Jamie Betts Photo | Moment | Getty Images

As cities gear up to pitch themselves to house Amazon's second headquarters, Philadelphia is making sure Amazon knows it's serious.

The city sent a staffer to Seattle on Monday and are sending out others next week to "to ensure we really understand the Amazon culture and what they're looking for in a new city/ culture," said a spokesperson for the City of Philadelphia.

Responses to Amazon's request for proposals are due October 19th and over a dozen cities across the country have said they are looking at submitting a bid.

Amazon has stated a few preferences for the bids they are considering.
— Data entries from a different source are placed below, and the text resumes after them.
(* ===== verification/KState.v ===== *)
(** The state of the kernel's object system, shared by the models of the scheduler, the
    IPC objects, tasks and spaces.

    An object is named by its address; a pointer is an [option Z] with NULL as [None],
    and following a pointer to an object that is not live panics.  The embedded list
    nodes of kernel objects are kept in link stores, one per kind of node: a store has
    the nodes on every queue and, for every node, the queue it is on, so that
    [t->node.next != NULL] is [linked].  Linking a node that is already linked, and
    unlinking one that is not, panics (the first would corrupt the lists, the second
    dereferences NULL); CList.v relates such list operations to list.h.

    The hardware counter is a function from the number of reads so far to the value
    read; allocations take their result from the stream [kmem], 0 being NULL. *)
From S2P Require Import Prelude Bitmap Handle.

#[local] Open Scope Z_scope.

Definition SCHED_PRIORITY_LEVELS : Z := 8.
Definition SCHED_PRIO_DEFAULT : Z := 1.
Definition SLEEP_QUEUE_SIZE : Z := 512.
Definition UINT64_MAX : Z := 2 ^ 64 - 1.
Definition TIMEOUT_POLL : Z := 0.
Definition TIMEOUT_INFINITE : Z := 2 ^ 32 - 1.
Definition EVENT_WAIT_ALL : Z := 2 ^ 31.
Definition MAX_OBSERVERS : Z := 4.
Definition PORT_HELD_SLOTS : Z := 64.
Definition MAX_TASKS : Z := 1024.
Definition MSG_BUF_SIZE : Z := 512.
Definition PERM_WAIT : Z := 1.
Definition PERM_SEND : Z := 2.
Definition PERM_TXFR : Z := 4.
Definition PERM_MAP : Z := 8.
Definition PERM_CNTL : Z := 16.
Definition PERM_WRITE : Z := 32.
Definition PERM_EXEC : Z := 64.
Definition TASK_EXITED : Z := 0.
Definition TASK_FAULTED : Z := 1.

Inductive TaskState :=
  TASK_STATE_READY | TASK_STATE_RUNNING | TASK_STATE_BLOCKED | TASK_STATE_ZOMBIE
| TASK_STATE_FROZEN | TASK_STATE_FAULTED.
#[global] Instance TaskState_eq_dec : EqDecision TaskState.
Proof. solve_decision. Defined.

Inductive IpcState := IPC_NONE | IPC_WAITING.
#[global] Instance IpcState_eq_dec : EqDecision IpcState.
Proof. solve_decision. Defined.

Inductive MemKind := MEMKIND_NONE | MEMKIND_DEVICE | MEMKIND_SHARED.
#[global] Instance MemKind_eq_dec : EqDecision MemKind.
Proof. solve_decision. Defined.
(** The priority levels from the highest down; [None] is the idle task. *)
Fixpoint pick_next (levels : list Z) : KM (option Z) :=
  match levels with
  | [] => ret None
  | level :: levels' =>
      let! s := get in
      if truthy (Z.land (ready_mask s) (bit level)) then
        match run_queue s level with
        | [] => modify (λ s, set_ready_mask (Z.land (ready_mask s) (w32 (Z.lnot (bit level)))) s) ;;
                pick_next levels'
        | t :: _ =>
            node_op (lk_remove t) ;;
            let! s := get in
            when (bool_decide (run_queue s level = []))
              (modify (λ s, set_ready_mask (Z.land (ready_mask s) (w32 (Z.lnot (bit level)))) s)) ;;
            ret (Some t)
        end
      else pick_next levels'
  end.
Definition SchedPickNext : KM (option Z) := pick_next [7; 6; 5; 4; 3; 2; 1; 0].

Definition VmmActivateAddressSpace (as_ : Z) : KM unit := modify (set_active_as (Some as_)).

Definition SchedSwitchNext (next : option Z) : KM unit :=
  let! prev := gets current_task in
  match next with
  | None => modify (set_current_task None) ;; SchedArmTimer
  | Some n =>
      modify (set_current_task (Some n)) ;;
      upd_task n (set_t_state TASK_STATE_RUNNING) ;;
      modify (set_on_idle_stack false) ;;
      let! x := task n in
      let slice := if truthy (t_slice_remaining x) then t_slice_remaining x
                   else ClockUsToCounts (t_time_slice_us x) in
      let! now := ArchTimerNow in
      upd_task n (set_t_slice_deadline (w64 (now + slice))) ;;
      upd_task n (set_t_slice_remaining 0) ;;
      SchedArmTimer ;;
      if bool_decide (next = prev) then ret tt else
      let! fo := gets fpu_owner in
      (if bool_decide (Some n = fo) then modify (set_fpu_access_enabled true)
       else modify (set_fpu_access_enabled false)) ;;
      let! prev_as := match prev with
        | None => ret None
        | Some p => let! px := task p in
            match t_owner px with None => ret None | Some o => let! sp := space o in ret (Some (s_as sp)) end
        end in
      let! x := task n in
      match t_owner x with
      | None => panic
      | Some o =>
          let! sp := space o in
          match s_as sp with
          | Some a => when (negb (bool_decide (prev_as = Some (Some a)))) (VmmActivateAddressSpace a)
          | None => ret tt
          end ;;
          modify (set_tls_task (Some n))
      end
  end.

(** ** The sleep wheel *)

(** The earliest deadline of the tasks [xs]. *)
Fixpoint bucket_min (xs : list Z) (acc : Z) : KM Z :=
  match xs with
  | [] => ret acc
  | t :: xs' => let! x := task t in
      bucket_min xs' (if t_wake_deadline x <? acc then t_wake_deadline x else acc)
  end.
Definition WheelBucketMin (slot : Z) : KM Z :=
  let! xs := gets (λ s, bucket s slot) in bucket_min xs UINT64_MAX.

Definition SchedRemoveSleepQueue (t : Z) : KM unit :=
  let! x := task t in
  if t_sleep_slot x <? 0 then ret tt else
  let! on := gets (λ s, linked (l_timeout s) t) in
  when on (timeout_op (lk_remove t)) ;;
  let slot := t_sleep_slot x in
  let! s := get in
  (if bool_decide (bucket s slot = []) then modify (λ s, set_wheel_occ (BitmapClr (wheel_occ s) slot) s)
   else when (t_wake_deadline x =? aget (wheel_min s) slot)
          (let! m := WheelBucketMin slot in
           modify (λ s, set_wheel_min (aset (wheel_min s) slot m) s))) ;;
  upd_task t (set_t_sleep_slot (-1)).

Definition SchedInsertSleepQueue (t : Z) : KM unit :=
  let! x := task t in
  let! s := get in
  let abs_slot := Z.shiftr (t_wake_deadline x) (slot_shift s) in
  let abs_slot := if abs_slot <? wheel_now_slot s then wheel_now_slot s else abs_slot in
  let abs_slot := if SLEEP_QUEUE_SIZE <=? w64 (abs_slot - wheel_now_slot s)
                  then w64 (wheel_now_slot s + SLEEP_QUEUE_SIZE - 1) else abs_slot in
  let slot := abs_slot mod SLEEP_QUEUE_SIZE in
  when (bool_decide (bucket s slot = []) || (t_wake_deadline x <? aget (wheel_min s) slot))
    (modify (λ s, set_wheel_min (aset (wheel_min s) slot (t_wake_deadline x)) s)) ;;
  timeout_op (lk_add_tail t slot) ;;
  modify (λ s, set_wheel_occ (BitmapSet (wheel_occ s) slot) s) ;;
  upd_task t (set_t_sleep_slot slot) ;;
  SchedArmTimer.

Definition SchedUnblock (t : Z) : KM unit :=
  let! on := gets (λ s, linked (l_wait s) t) in
  when on (wait_op (lk_remove t)) ;;
  SchedRemoveSleepQueue t ;;
  upd_task t (λ x, set_t_state TASK_STATE_READY (set_t_blocked_port None (set_t_ipc_state IPC_NONE (set_t_wake_deadline 0 x)))).

(** ** Wait queues *)

(** The walk from the tail over tasks of lower priority; [rxs] is the rest of the queue
    in reverse, [acc] the tasks passed. *)
Fixpoint wq_insert (prio : Z → KM Z) (t p : Z) (rxs acc : list Z) : KM (list Z) :=
  match rxs with
  | [] => ret (t :: acc)
  | x :: r =>
      let! px := prio x in
      if px <? p then wq_insert prio t p r (x :: acc) else ret (rev rxs ++ t :: acc)
  end.
Definition prio_of (t : Z) : KM Z := let! x := task t in ret (t_priority x).
(* ===== verification/Task.v ===== *)
(** kernel/task/task.c: references, waking waiters, withdrawing calls and priority
    inheritance.

    A chain of calls is followed to a depth of at most PRIORITY_PROPAGATION_DEPTH; the
    recursion of [RecomputePriorityAt] is on the links left, [depth] being the links
    already travelled. *)
From S2P Require Import Prelude Bitmap Handle KState Sched.

#[local] Open Scope Z_scope.

Section task.
Context `{Timer}.

(** [f] on every element of a queue as it was when the walk began. *)
Fixpoint walk (xs : list Z) (f : Z → KM unit) : KM unit :=
  match xs with
  | [] => ret tt
  | t :: xs' => f t ;; walk xs' f
  end.

(** Emptying a wait queue from the front; [n] bounds the number of waiters. *)
Fixpoint drain_wait (n : nat) (q : waitq) (f : Z → KM unit) : KM unit :=
  let! xs := gets (λ s, lq (l_wait s) q) in
  match xs with
  | [] => ret tt
  | t :: _ =>
      match n with
      | O => diverge
      | S n' => wait_op (lk_remove t) ;; f t ;; drain_wait n' q f
      end
  end.
Definition drain_waitq (q : waitq) (f : Z → KM unit) : KM unit :=
  let! xs := gets (λ s, lq (l_wait s) q) in drain_wait (length xs) q f.

Definition SetExitResult (t value outcome : Z) : KM unit :=
  set_reg t 0 ZUZU_OK ;; set_reg t 1 value ;; set_reg t 3 outcome.

Definition WakeWaiters (q : waitq) (value outcome : Z) : KM unit :=
  drain_waitq q (λ w, SetExitResult w value outcome ;; SchedUnblock w ;; SchedAdd w).
Definition WakeWaitList (q : waitq) (status : Z) : KM unit := WakeWaiters q status TASK_EXITED.

Definition TaskRef (t : Z) : KM unit := upd_task t (λ x, set_t_ref_count (w32 (t_ref_count x + 1)) x).

Definition TaskUnlinkWaits (t : Z) : KM unit :=
  let! on := gets (λ s, linked (l_node s) t) in
  when on (SchedRemoveRunQueue t) ;;
  SchedRemoveSleepQueue t ;;
  let! on := gets (λ s, linked (l_wait s) t) in
  when on (wait_op (lk_remove t)).

Definition TaskAbortWait (t err : Z) : KM unit :=
  set_reg t 0 err ;;
  upd_task t (set_t_pending_reply_cap None) ;;
  SchedUnblock t ;;
  SchedAdd t.

Definition TaskIsDead (x : TaskObject) : bool :=
  bool_decide (t_state x = TASK_STATE_ZOMBIE) || bool_decide (t_state x = TASK_STATE_FAULTED).

Definition PRIORITY_PROPAGATION_DEPTH : nat := 8.

(** The priority of the caller [t] serves, if it is still waiting, and of the first
    caller queued on its port. *)
Definition caller_prio (x : TaskObject) (eff : Z) : KM Z :=
  match t_reply_cap x with
  | None => ret eff
  | Some owner =>
      let! ox := task owner in
      let rc := t_reply_cap_storage ox in
      match rc_caller_task rc with
      | None => ret eff
      | Some caller =>
          let! cx := task caller in
          ret (if (t_tid cx =? rc_caller_tid rc) && negb (bool_decide (t_state cx = TASK_STATE_ZOMBIE)) &&
                  bool_decide (t_ipc_state cx = IPC_WAITING) && (eff <? t_priority cx)
               then t_priority cx else eff)
      end
  end.
Definition queue_prio (x : TaskObject) (eff : Z) : KM Z :=
  match t_serving_port x with
  | None => ret eff
  | Some p =>
      let! xs := gets (λ s, lq (l_node s) (SenderQ p)) in
      match xs with
      | [] => ret eff
      | head :: _ => let! hx := task head in ret (if eff <? t_priority hx then t_priority hx else eff)
      end
  end.

Fixpoint RecomputePriorityAt (links_left : nat) (t : Z) : KM unit :=
  let! x := task t in
  let! eff := caller_prio x (t_base_prio x) in
  let! eff := queue_prio x eff in
  if eff =? t_priority x then ret tt else
  SchedSetEffective t eff ;;
  match links_left with
  | O => ret tt
  | S n =>
      let! x := task t in
      match t_reply_holder x with
      | Some h => RecomputePriorityAt n h
      | None => ret tt
      end ;;
      let! x := task t in
      let! on := gets (λ s, linked (l_node s) t) in
      match t_blocked_port x with
      | Some p =>
          if bool_decide (t_state x = TASK_STATE_BLOCKED) && on then
            let! servers := gets (λ s, lq (l_serve s) p) in walk servers (RecomputePriorityAt n)
          else ret tt
      | None => ret tt
      end
  end.
Definition TaskRecomputePriority (t : Z) : KM unit := RecomputePriorityAt PRIORITY_PROPAGATION_DEPTH t.

Definition PortBoostServersAt (links_left : nat) (p : Z) : KM unit :=
  let! servers := gets (λ s, lq (l_serve s) p) in walk servers (RecomputePriorityAt links_left).
Definition PortBoostServers (p : Z) : KM unit :=
  let! servers := gets (λ s, lq (l_serve s) p) in walk servers TaskRecomputePriority.

Definition TaskDetachServing (t : Z) : KM unit :=
  let! x := task t in
  match t_serving_port x with
  | None => ret tt
  | Some _ => serve_op (lk_remove t) ;; upd_task t (set_t_serving_port None)
  end.

Definition TaskClearReplyCap (t : Z) : KM unit :=
  upd_task t (set_t_reply_cap None) ;;
  TaskDetachServing t ;;
  TaskRecomputePriority t.

(** Forgetting a parked call: [held_port->held[held_slot].caller = NULL]. *)
Definition clear_held (p slot : Z) : KM unit :=
  let! px := port p in
  match p_held px with
  | None => panic
  | Some hs => upd_port p (set_p_held (Some (alter (set_h_caller None) (Z.to_nat slot) hs)))
  end.

Definition TaskCancelCall (t : Z) : KM unit :=
  let! x := task t in
  let! on := gets (λ s, linked (l_node s) t) in
  match t_held_port x with
  | Some p => clear_held p (t_held_slot x) ;; upd_task t (set_t_held_port None)
  | None => when on (node_op (lk_remove t))
  end ;;
  (if bool_decide (is_Some (t_pending_reply_cap x)) then
     match t_reply_holder x with
     | Some h => TaskClearReplyCap h ;; upd_task t (set_t_reply_holder None)
     | None => match t_blocked_port x with Some p => PortBoostServers p | None => ret tt end
     end
   else ret tt) ;;
  upd_task t (set_t_pending_reply_cap None).
End task.
Lemma requeued_SchedEnqueue s t x front :
  kinv s → tasks s !! t = Some x → t_state x = TASK_STATE_READY →
  wp (SchedEnqueue t front) (λ _ s', requeued t s s' ∧ l_wait s' = l_wait s ∧
    ∃ c, tasks s' !! t = Some (set_t_queued_prio c x)) s.
Proof.
  intros Hk Hx Hst. pose proof (ki_task s Hk t x Hx) as (_ & _ & Ho & _).
  apply (wp_SchedEnqueue s t front x); [done..|apply Hk|].
  destruct (schedulable s t x) eqn:Es.
  2: { split_and!; [by apply requeued_refl|done|]. exists (t_queued_prio x). rewrite Hx. by destruct x. }
  assert (Hl : linked (l_node s) t = false) by (unfold schedulable in Es; by b2p).
  intros s' Hs'. pose proof (kinv_enqueued s t x front (do_resched s || outranks s (t_priority x)) Hk Hx Hst Hl) as Hk1.
  split; [|destruct Hs' as (b & d & n & ->); split; [done|]; simpl; rewrite lookup_insert_eq; by eexists]. split_and!.
  - eapply good_trans; [split; [exact Hk1|by apply calm_enqueued]|by apply good_timer].
  - by destruct Hs' as (b & d & n & ->).
  - by destruct Hs' as (b & d & n & ->).
  - intros u Hu. destruct Hs' as (b & d & n & ->). simpl. by rewrite lookup_insert_ne, fset_ne.
  - intros y Hy. assert (y = x) as -> by congruence. destruct Hs' as (b & d & n & ->). simpl. rewrite lookup_insert_eq.
    eexists (t_wait_queue x), (t_priority x), _. f_equal; by destruct x.
Qed.

(** ** Leaving a queue *)

Lemma kinv_dequeued s t l : kinv s → t ∈ run_queue s l → kinv (dequeued s t l).
Proof.
  intros Hk Ht. destruct (dequeued_inv s t l (kinv_rq s Hk) Ht) as (Hn & Hm & Hb & _).
  assert (Heq : tasks (dequeued s t l) = tasks s ∧ ports (dequeued s t l) = ports s ∧ spaces (dequeued s t l) = spaces s ∧
    l_wait (dequeued s t l) = l_wait s ∧ l_serve (dequeued s t l) = l_serve s ∧
    current_task (dequeued s t l) = current_task s ∧ lin (l_node (dequeued s t l)) = fset (lin (l_node s)) t None).
  { unfold dequeued. cbv zeta. by case_bool_decide. }
  destruct Heq as (E1 & E2 & E3 & E4 & E5 & E6 & E7). destruct Hk.
  split; try done; unfold cur_ok, task_ok, node_at in *; rewrite ?E1, ?E2, ?E3, ?E4, ?E5, ?E6, ?E7; try done.
  intros u q. destruct (decide (u = t)) as [->|]; [by rewrite fset_eq|]. rewrite fset_ne by done. apply ki_node_at0.
Qed.
Lemma calm_dequeued s t l : calm s (dequeued s t l).
Proof.
  unfold dequeued. cbv zeta. case_bool_decide; split; try done; intros u; simpl; by destruct (tasks s !! u).
Qed.

Lemma wp_remove_sender s t p Q :
  kinv s → lin (l_node s) t = Some (SenderQ p) →
  (∀ s', requeued t s s' → tasks s' = tasks s → l_wait s' = l_wait s → lin (l_node s') t = None → Q tt s') →
  wp (node_op (lk_remove t)) Q s.
Proof.
  intros Hk Hin HQ. apply wp_link_op. unfold lk_remove. rewrite Hin. eexists. split; [done|].
  apply HQ; [|done|done|by simpl; rewrite fset_eq]. apply requeued_same; try (by intros; simpl; rewrite ?fset_ne).
  split; [|split; try done; intros u; simpl; by destruct (tasks s !! u)].
  split; try apply Hk.
  - eapply (links_ok_remove (l_node s) t); [apply Hk|]. unfold lk_remove. by rewrite Hin.
  - intros u q. simpl. destruct (decide (u = t)) as [->|]; [by rewrite fset_eq|].
    rewrite fset_ne by done. apply (ki_node_at s Hk).
Qed.

Lemma requeued_unwait s t L :
  kinv s → lk_remove t (l_wait s) = Some L → requeued t s (set_l_wait L s) ∧ lin L t = None.
Proof.
  intros Hk Hr. pose proof (links_ok_remove (l_wait s) t L (ki_wait s Hk) Hr) as Hok. unfold lk_remove in Hr.
  destruct (lin (l_wait s) t) as [q|] eqn:Hin; [|done]. injection Hr as <-. split; [|by simpl; rewrite fset_eq].
  apply requeued_same; try done. split; [|split; try done; intros u; simpl; by destruct (tasks s !! u)].
  split; try apply Hk; [done|]. intros u q'. simpl. destruct (decide (u = t)) as [->|]; [by rewrite fset_eq|].
  rewrite fset_ne by done. apply (ki_wait_at s Hk).
Qed.
Lemma wp_remove_wait s t q Q :
  kinv s → lin (l_wait s) t = Some q →
  (∀ s', requeued t s s' → tasks s' = tasks s → l_node s' = l_node s → lin (l_wait s') t = None → Q tt s') →
  wp (wait_op (lk_remove t)) Q s.
Proof.
  intros Hk Hin HQ. apply wp_link_op. destruct (lk_remove t (l_wait s)) as [L|] eqn:Er; [|unfold lk_remove in Er; by rewrite Hin in Er].
  exists L. split; [done|]. destruct (requeued_unwait s t L Hk Er). by apply HQ.
Qed.

(** ** Joining a queue in priority order *)

Lemma queue_live {A} `{EqDecision A} (L : links A) q t : links_ok L → t ∈ lq L q → lin L t = Some q.
Proof. intros [Hin _] Ht. by apply Hin. Qed.

Lemma requeued_WaitQueueAdd s q t x :
  kinv s → tasks s !! t = Some x → lin (l_wait s) t = None →
  wp (SchedWaitQueueAdd q t) (λ _ s', requeued t s s' ∧ l_node s' = l_node s ∧
    tasks s' !! t = Some (set_t_wait_queue (Some q) x)) s.
Proof.
  intros Hk Hx Hl. unfold SchedWaitQueueAdd. wp_step. apply wp_prio_of; [by eexists|]. wp_steps.
  apply wp_wq_insert.
  { intros y Hy. apply list_elem_of_In, in_rev, list_elem_of_In in Hy.
    apply (queue_live _ _ _ (ki_wait s Hk)), (ki_wait_at s Hk) in Hy as (z & Hz & _). by eexists. }
  intros a b Hab _ _. rewrite rev_involutive in Hab. rewrite app_nil_r. wp_step.
  apply wp_upd_task. exists x. split; [done|]. apply wp_link_op. unfold lk_link. simpl.
  rewrite (proj2 (linked_false _ _) Hl). eexists. split; [done|].
  set (x' := set_t_wait_queue (Some q) x).
  assert (Hk1 : kinv (set_tasks (<[t:=x']> (tasks s)) s)).
  { apply (kinv_upd s t x); [done..| | | |].
    - exact (ki_task s Hk t x Hx).
    - intros q' Hq'. destruct (ki_node_at s Hk t q' Hq') as (y & Hy & Hn). assert (y = x) as -> by congruence. done.
    - intros q' Hq'. congruence.
    - intros q' Hq'. destruct (ki_serve_at s Hk t q' Hq') as (y & Hy & Hn). assert (y = x) as -> by congruence. done. }
  split; [|split; [done|by simpl; rewrite lookup_insert_eq]].
  split; [|split_and!; [done..|intros; simpl; by rewrite lookup_insert_ne|]].
  - split.
    + split; try apply Hk1.
      * eapply (links_ok_link (l_wait s) t q (a ++ t :: b)); [apply Hk| |unfold lk_link; by rewrite (proj2 (linked_false _ _) Hl)].
        rewrite Hab. symmetry. apply Permutation_middle.
      * intros u q'. simpl. destruct (decide (u = t)) as [->|].
        -- rewrite fset_eq. intros [= <-]. exists x'. by rewrite lookup_insert_eq.
        -- rewrite fset_ne by done. apply (ki_wait_at _ Hk1).
    + eapply calm_trans; [apply (calm_upd s t x x'); done|]. split; try done. intros u. simpl. by destruct (_ !! u).
  - intros y Hy. assert (y = x) as -> by congruence. simpl. rewrite lookup_insert_eq.
    eexists (Some q), (t_priority x), (t_queued_prio x). done.
Qed.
The company is looking at metropolitan areas with more than one million people, with a stable and business friendly environment, urban or suburban locations that can attract talent and communities that "think big and creatively when considering locations and real estate options."

The new campus is expected to employ as many as 50,000 people and cost over $5 billion to build and run.

In a previous statement the City of Philadelphia said they would provide Amazon "with a perfectly located East Coast hub where they have access to a rapidly growing millennial talent pool," given the company's preference for a city with over 1 million people.

"We're also much more affordable than other nearby east coast cities with similar population sizes, they added.